Much the same is happening now. Petraeus is the beginning of the end game, at least in this phase of the Iraq conflict (for its is unlikely to find a viable political path quickly). What the Bush administration needs is a rationale for beginning to withdraw its troops from Iraq without the appearance of either disorder, concession or defeat. And that is precisely what their top general is offering them.

By claiming some success, the Republicans and their allies can maintain the fiction that their policy has worked (to an extent), that too quick a withdrawal would be calamitous (a hasty retreat is not desired), but that a gradual pullback in the course of the next year or so is justifiable (readjustment not withdrawal).

So it is that that General Petraeus’ report says that troops numbers could be reduced to a pre-surge level by next summer without jeopardising the security situation in Iraq. Indeed this can begin straight away, in a limited form. The Brits must stay longer in the south, however.

Petraeus said the number of what he coyly described as “security incidents” had declined “significantly” since the surge began, adding that the number of civilian deaths had also gone down. But he acknowledged that improvements in stability had been “uneven”. Which is putting it politely. One analyst said that it was like grasping at a fat balloon – when you squeeze it in one place, it pops out in another.

“While noting that the situation in Iraq remains complex, difficult and sometimes downright frustrating, I also believe that it is possible to achieve our objectives in Iraq over time, although doing so will be neither quick, nor easy,” Petraeus declared.

This is code for “continue on the current trajectory, since we cannot conceive any political alternative within our current geopolitical assumptions. But scale back when possible.” Many believe that the surge metrics are a fig leaf. When the withdrawal begins the momentum will continue.

The most important subtext here is Iran, the only real winner from a disastrous piece of military adventurism. The US is terrified about a vacuum that will be filled by Tehran and believes that only belligerence can thwart what it sees as its most dangerous foe in the region. Thus the recent extraordinary (and counterproductive) refusal of visas to a group of religious leaders seeking to build bridges – matching the largely unnoticed positive work of Christian and Muslim leaders to change the terms of engagement between the two nations.

All of this leaves open the vital question of Iraq’s future. While the focus is on military matters, the issue of how to break down sectarian divides and forge new political possibilities is ignored or downgraded. The top-level political process inside the country is pretty much deadlocked because civil society has collapsed and rebuilding it is incredibly difficult in a situation of disorder, fear and killing.

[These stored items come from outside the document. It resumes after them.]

(** * A shallow embedding of the ride-sharing simulation

    Python objects (riders and drivers) are mutable and shared between the
    dispatcher's lists and the pending events, so they are modelled as
    references ([nat]) into a heap: a total function from references to
    records, updated with [upd].  List membership [x in l] and
    [l.index(x)] follow Python: an element matches when it is the same
    object or when [__eq__] says so. *)

From Stdlib Require Import ZArith List Ascii String Bool Lia.
From Stdlib Require Import Sorting.Permutation Sorting.Sorted.
Import ListNotations.
Open Scope Z_scope.

(** ** Heaps of mutable objects *)

Definition heap (A : Type) := nat -> A.

Definition upd {A} (h : heap A) (r : nat) (v : A) : heap A :=
  fun x => if Nat.eqb x r then v else h x.

(** Python exceptions that the modelled code can raise. *)
Inductive PyExc := ZeroDivisionError | EmptyQueueError | IndexError | AttributeError.

Inductive PyResult (A : Type) :=
| Ok (a : A)
| Raise (e : PyExc).
Arguments Ok {A} a.
Arguments Raise {A} e.

(** ** location.py *)

Record Location := mkLocation { row : Z; column : Z }.

Definition location_eqb (a b : Location) : bool :=
  (row a =? row b) && (column a =? column b).

Definition opt_location_eqb (a b : option Location) : bool :=
  match a, b with
  | Some x, Some y => location_eqb x y
  | None, None => true
  | _, _ => false
  end.

Definition manhattan_distance (origin destination : Location) : Z :=
  Z.abs (row origin - row destination) + Z.abs (column origin - column destination).

(** Python's [round(p / q)] for integers [p] and [q <> 0]: round half to
    even of the quotient.  The float quotient [p / q] is modelled by the
    exact rational one; the two round to the same integer whenever
    [|p| < 2^52], which covers every distance of the simulation's grids. *)
Definition round_half_even_pos (p q : Z) : Z :=
  let fl := p / q in
  let r := p mod q in
  match Z.compare (2 * r) q with
  | Lt => fl
  | Gt => fl + 1
  | Eq => if Z.even fl then fl else fl + 1
  end.

Definition py_round_div (p q : Z) : Z :=
  if q <? 0 then round_half_even_pos (- p) (- q) else round_half_even_pos p q.

(** ** rider.py *)

Inductive Status := WAITING | CANCELLED | SATISFIED.

Definition status_eqb (a b : Status) : bool :=
  match a, b with
  | WAITING, WAITING | CANCELLED, CANCELLED | SATISFIED, SATISFIED => true
  | _, _ => false
  end.

Record Rider := mkRider {
  r_identifier : string;
  r_origin : Location;
  r_destination : Location;
  r_status : Status;
  r_patience : Z }.

(** [Rider.__eq__]: every field is compared. *)
Definition rider_eqb (a b : Rider) : bool :=
  String.eqb (r_identifier a) (r_identifier b)
  && location_eqb (r_origin a) (r_origin b)
  && location_eqb (r_destination a) (r_destination b)
  && status_eqb (r_status a) (r_status b)
  && (r_patience a =? r_patience b).

Definition set_status (r : Rider) (s : Status) : Rider :=
  mkRider (r_identifier r) (r_origin r) (r_destination r) s (r_patience r).

(** ** driver.py *)

Record Driver := mkDriver {
  d_identifier : string;
  d_location : option Location;
  d_speed : Z;
  d_destination : option Location;
  d_is_idle : bool }.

Nevertheless, that is precisely what a lot of brave people are trying to do, in a myriad small and vulnerable ways – community groups, religious groups, politicians, humanitarian workers and others. And most of these hopeful gestures are (perhaps helpfully) not really making any headlines.

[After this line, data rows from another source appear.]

(** One turn of the loop of [inventory]: the row of the product [p]. *)
Definition inventory_row (db : DB) (p : Product.t) : InventoryRow.t :=
  let qin :=
    Py.or_int
      (Sql.coalesce
         (Sql.sum_int
            (map StockEntry.qte_entree
               (filter (fun e => StockEntry.product_id e =? Product.id p)
                       (stock_entries db))))
         0)
      0 in
  let qsold :=
    Py.or_int
      (Sql.coalesce
         (Sql.sum_int
            (map (fun lf => InvoiceLine.qte_vnd (fst lf))
               (filter
                  (fun lf =>
                     (InvoiceLine.product_id (fst lf) =? Product.id p)
                     && Bool.eqb (Facture.finalized (snd lf)) true)
                  (Sql.join
                     (fun l f => Facture.id f =? InvoiceLine.facture_id l)
                     (invoice_lines db) (factures db)))))
         0)
      0 in
  let qret :=
    Py.or_int
      (Sql.coalesce
         (Sql.sum_int
            (map ReturnLine.qte_retour
               (filter (fun r => ReturnLine.product_id r =? Product.id p)
                       (return_lines db))))
         0)
      0 in
  let available := qin - qsold + qret in
  let totalvente :=
    (prod_sales db (Product.id p) - prod_returns db (Product.id p))%Qc in
  let totalachat :=
    (Py.float_of_int qin * Py.or_float (Product.prix_achat p) (Q2Qc 0))%Qc in
  InventoryRow.mk (Product.ref_produit p) (Product.nom_produit p) qin
    (Product.prix_achat p) totalachat (Product.prix_std p)
    (Z.max (qsold - qret) 0) totalvente available.

Section InventoryView.

Variable order_by_text : forall A : Type, (A -> string) -> list A -> list A.

(** [inventory()]. *)
Definition inventory : M InventoryPage :=
  products <-
    query (fun db => order_by_text _ Product.nom_produit (products db)) ;;
  rows <- query (fun db => map (inventory_row db) products) ;;
  let total_achat :=
    fold_left (fun acc r => (acc + InventoryRow.total_achat r)%Qc) rows
      (Q2Qc 0) in
  let total_vente :=
    fold_left (fun acc r => (acc + InventoryRow.total_vente r)%Qc) rows
      (Q2Qc 0) in
  let total_benef := (total_vente - total_achat)%Qc in
  ret (mkInventoryPage rows total_achat total_vente total_benef).

End InventoryView.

However, the role played by veterans of South Africa’s post-apartheid reconciliation process in getting warring Iraqi factions tentatively to agree to a roadmap for peace at secret talks in Finland emerged recently. The four-day talks early in September 2007reportedly made “huge strides” towards fresh political possibilities.

Former National Party and ANC operatives co-chaired the talks with Martin McGuiness, chief negotiator of the Irish nationalist Sinn Fein party and deputy leader of the Northern Ireland Assembly. Those on the other side of the Irish divide have also been involved in conversations with Iraqi groups.

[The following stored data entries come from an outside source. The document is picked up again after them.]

(** * repack: line-transition repackaging -- index arithmetic and driver logic

    A shallow embedding of the pure-Python part of repack
    (repack/repack.py and repack/utils/utilities.py).

    Conventions.
    - Python integers (row indices, counts) are [Z].
    - Wavenumbers and temperatures that only take part in comparisons,
      differences and midpoints are [Q]: a finite double denotes a rational
      and the comparisons of the source are comparisons of those rationals.
    - The classifier uses [exp], [sqrt] and [pi]; it is modelled over [R].
    - A Python exception is a value of [exn]; [sys.exit(n)] raises
      [SystemExit n], as it does in Python. *)

From Stdlib Require Import ZArith QArith Qabs Qround List String Ascii Bool Lia.
From Stdlib Require Import Reals Psatz.
From Stdlib Require Import Sorted.
From Stdlib Require OrderedTypeEx.
Import ListNotations.

Local Open Scope Z_scope.

(** ** Exceptions and results *)

Inductive exn : Type :=
| ValueError
| KeyError
| IndexError
| AttributeError
| ZeroDivisionError
| OverflowError
| RecursionError
| UnboundLocalError
| SystemExit (code : Z).

Inductive result (A : Type) : Type :=
| Ok (a : A)
| Raise (e : exn).

Arguments Ok {A} a.
Arguments Raise {A} e.

Definition bind {A B : Type} (r : result A) (k : A -> result B) : result B :=
  match r with
  | Ok a => k a
  | Raise e => Raise e
  end.

Notation "x <- r ;; k" := (bind r (fun x => k))
  (at level 61, r at next level, right associativity).

(** Exit status of the interpreter: 0 when the program runs to its end,
    the code given to [sys.exit], and 1 for any other uncaught exception. *)
Definition exit_status {A : Type} (r : result A) : Z :=
  match r with
  | Ok _ => 0
  | Raise (SystemExit code) => code
  | Raise _ => 1
  end.

(** ** Numeric helpers *)

(** [int(x)] on a float: truncation toward zero. *)
Definition Qtrunc (q : Q) : Z := Z.quot (Qnum q) (Zpos (Qden q)).

Definition Qlt_bool (x y : Q) : bool := negb (Qle_bool y x).

(** ** Record source (class [lbl]) *)

(** The object keeps the file name, the measured row length, the number of
    rows, and the file itself.  Of the file the model keeps the wavenumber
    column: [wnrows] holds, for each row that can be read, the value that
    [getwn] decodes from it. *)
Record lbl : Type := mk_lbl {
  lblfile : string;
  llen    : Z;
  nlines  : Z;
  wnrows  : list Q
}.

(** [file.readline()]: the first line, terminator included. *)
Fixpoint readline (s : string) : string :=
  match s with
  | EmptyString => EmptyString
  | String c rest =>
      if Ascii.eqb c "010"%char then String c EmptyString
      else String c (readline rest)
  end.

Definition len (s : string) : Z := Z.of_nat (String.length s).

(** [lbl.__init__]: [llen = len(readline())], then
    [nlines = int(tell()/llen)] after seeking to the end.  The only failure
    is the division by a zero row length (an empty file). *)
Definition lbl_init (path : string) (content : string) (column : list Q)
  : result lbl :=
  let l := len (readline content) in
  let size := len content in
  if l =? 0 then Raise ZeroDivisionError
  else Ok (mk_lbl path l (Qtrunc (inject_Z size / inject_Z l)) column).

(** [getwn(index)]: seek to the row and decode.  A negative seek and a read
    past the end of the file (which yields the empty string) both end in
    [ValueError]. *)
Definition getwn (l : lbl) (index : Z) : result Q :=
  if index <? 0 then Raise ValueError
  else match nth_error (wnrows l) (Z.to_nat index) with
       | Some w => Ok w
       | None => Raise ValueError
       end.

(** [lbl.bs]: the recursion of the source, on a counter that bounds its
    depth; [bs] below starts it with a depth that is never exhausted. *)
Fixpoint bs_rec (depth : nat) (l : lbl) (val : Q) (lo hi : Z) : result Z :=
  w0 <- getwn l 0 ;;
  if Qle_bool val w0 then Ok 0 else
  wN <- getwn l (nlines l - 1) ;;
  if Qle_bool wN val then Ok (nlines l - 1) else
  if hi - lo <=? 1 then
    whi <- getwn l hi ;;
    wlo <- getwn l lo ;;
    if Qlt_bool (Qabs (val - whi)) (Qabs (val - wlo)) then Ok hi else Ok lo
  else
    match depth with
    | O => Raise RecursionError
    | S d =>
        let mid := Z.quot (hi + lo) 2 in
        wm <- getwn l mid ;;
        if Qlt_bool val wm then bs_rec d l val lo mid
        else bs_rec d l val mid hi
    end.

Definition bs (l : lbl) (val : Q) (lo hi : Z) : result Z :=
  bs_rec (Z.to_nat (hi - lo)) l val lo hi.

(** ** Wavenumber balancer *)

(** [count(lbls, wntarget)]: the sum over the sources of the index that
    [bs] finds for [wntarget] in the whole file. *)
Fixpoint count_loop (lbls : list lbl) (wntarget : Q) (nwave : Z) : result Z :=
  match lbls with
  | [] => Ok nwave
  | l :: rest =>
      i <- bs l wntarget 0 (nlines l - 1) ;;
      count_loop rest wntarget (nwave + i)
  end.

Definition count (lbls : list lbl) (wntarget : Q) : result Z :=
  count_loop lbls wntarget 0.

(** The default of the keyword argument [tol=0.01]. *)
Definition tol_default : Q := 1 # 100.

(** [wnbalance]: bisection on the wavenumber.  The source recurses with no
    bound of its own; [limit] is the number of nested calls that the
    interpreter still allows, and exhausting it is Python's
    [RecursionError].  The midpoint is kept in lowest terms ([Qred] does
    not change its value). *)
Fixpoint wnbalance (limit : nat) (lbls : list lbl) (wnmin wnmax : Q)
    (targetsize : Q) (zero : Z) (tol : Q) : result Q :=
  match limit with
  | O => Raise RecursionError
  | S d =>
      let wntarget := Qred ((1 # 2) * (wnmax + wnmin)) in
      ntarget <- count lbls wntarget ;;
      if Qlt_bool (Qabs (inject_Z (ntarget - zero) - targetsize))
                  (tol * targetsize)
      then Ok wntarget
      else if Qlt_bool (inject_Z (ntarget - zero)) targetsize
      then wnbalance d lbls wntarget wnmax targetsize zero tol
      else wnbalance d lbls wnmin wntarget targetsize zero tol
  end.

(** ** Driver: in-window index range of one source (repack.py, 221-230) *)

(** [while i0 > 0 and getwn(i0-1) >= wnmin: i0 -= 1]; the counter bounds
    the number of iterations ([i0] itself is enough). *)
Fixpoint widen_left (n : nat) (l : lbl) (wnmin : Q) (i0 : Z) : result Z :=
  match n with
  | O => Ok i0
  | S m =>
      if 0 <? i0 then
        w <- getwn l (i0 - 1) ;;
        if Qle_bool wnmin w then widen_left m l wnmin (i0 - 1) else Ok i0
      else Ok i0
  end.

(** [while iN < nlines-1 and getwn(iN+1) <= wnmin: iN += 1]; note that the
    comparison is with [wnmin]. *)
Fixpoint widen_right (n : nat) (l : lbl) (wnmin : Q) (iN : Z) : result Z :=
  match n with
  | O => Ok iN
  | S m =>
      if iN <? nlines l - 1 then
        w <- getwn l (iN + 1) ;;
        if Qle_bool w wnmin then widen_right m l wnmin (iN + 1) else Ok iN
      else Ok iN
  end.

(** The pair [(i0, iN)] the driver reaches for one source. *)
Definition index_range (l : lbl) (wnmin wnmax : Q) : result (Z * Z) :=
  b0 <- bs l wnmin 0 (nlines l - 1) ;;
  i0 <- widen_left (Z.to_nat b0) l wnmin b0 ;;
  bN <- bs l wnmax i0 (nlines l - 1) ;;
  iN <- widen_right (Z.to_nat (nlines l - 1 - bN)) l wnmin bN ;;
  Ok (i0, iN).

(** The loop over the sources of a group: [istart] and [nlines] lists. *)
Fixpoint gather (lbls : list lbl) (wnmin wnmax : Q)
  : result (list Z * list Z) :=
  match lbls with
  | [] => Ok ([], [])
  | l :: rest =>
      r <- index_range l wnmin wnmax ;;
      rs <- gather rest wnmin wnmax ;;
      Ok (fst r :: fst rs, (snd r - fst r) :: snd rs)
  end.

(** ** Driver: chunk plan (repack.py, 233-249) *)

(** [np.linspace(start, stop, num)]: [arange(num) * step + start] with
    [step = (stop - start) / (num - 1)], the last sample set to [stop]. *)
Definition linspace_at (start stop : Q) (num : nat) (j : nat) : Q :=
  if andb (Nat.eqb (S j) num) (Nat.ltb 1 num) then stop
  else (inject_Z (Z.of_nat j) * ((stop - start) / inject_Z (Z.of_nat num - 1))
        + start)%Q.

The connections may seem surprising, but they are not. In the build up to the Northern Ireland peace process, which has seen insurgents disarmed and former mortal enemies sharing power, South African conflict transformation experts also met with protagonists to explore new ways forward. This played a vital, if low-key, role in what transpired.

Of course, the social, cultural, religious and political situation in Iraq is remarkably different again. But though the cynics may sneer and reach for better-armed rhetoric, investing in non-violent alternatives is vital if the long nightmare is to have any chance of conceding some light.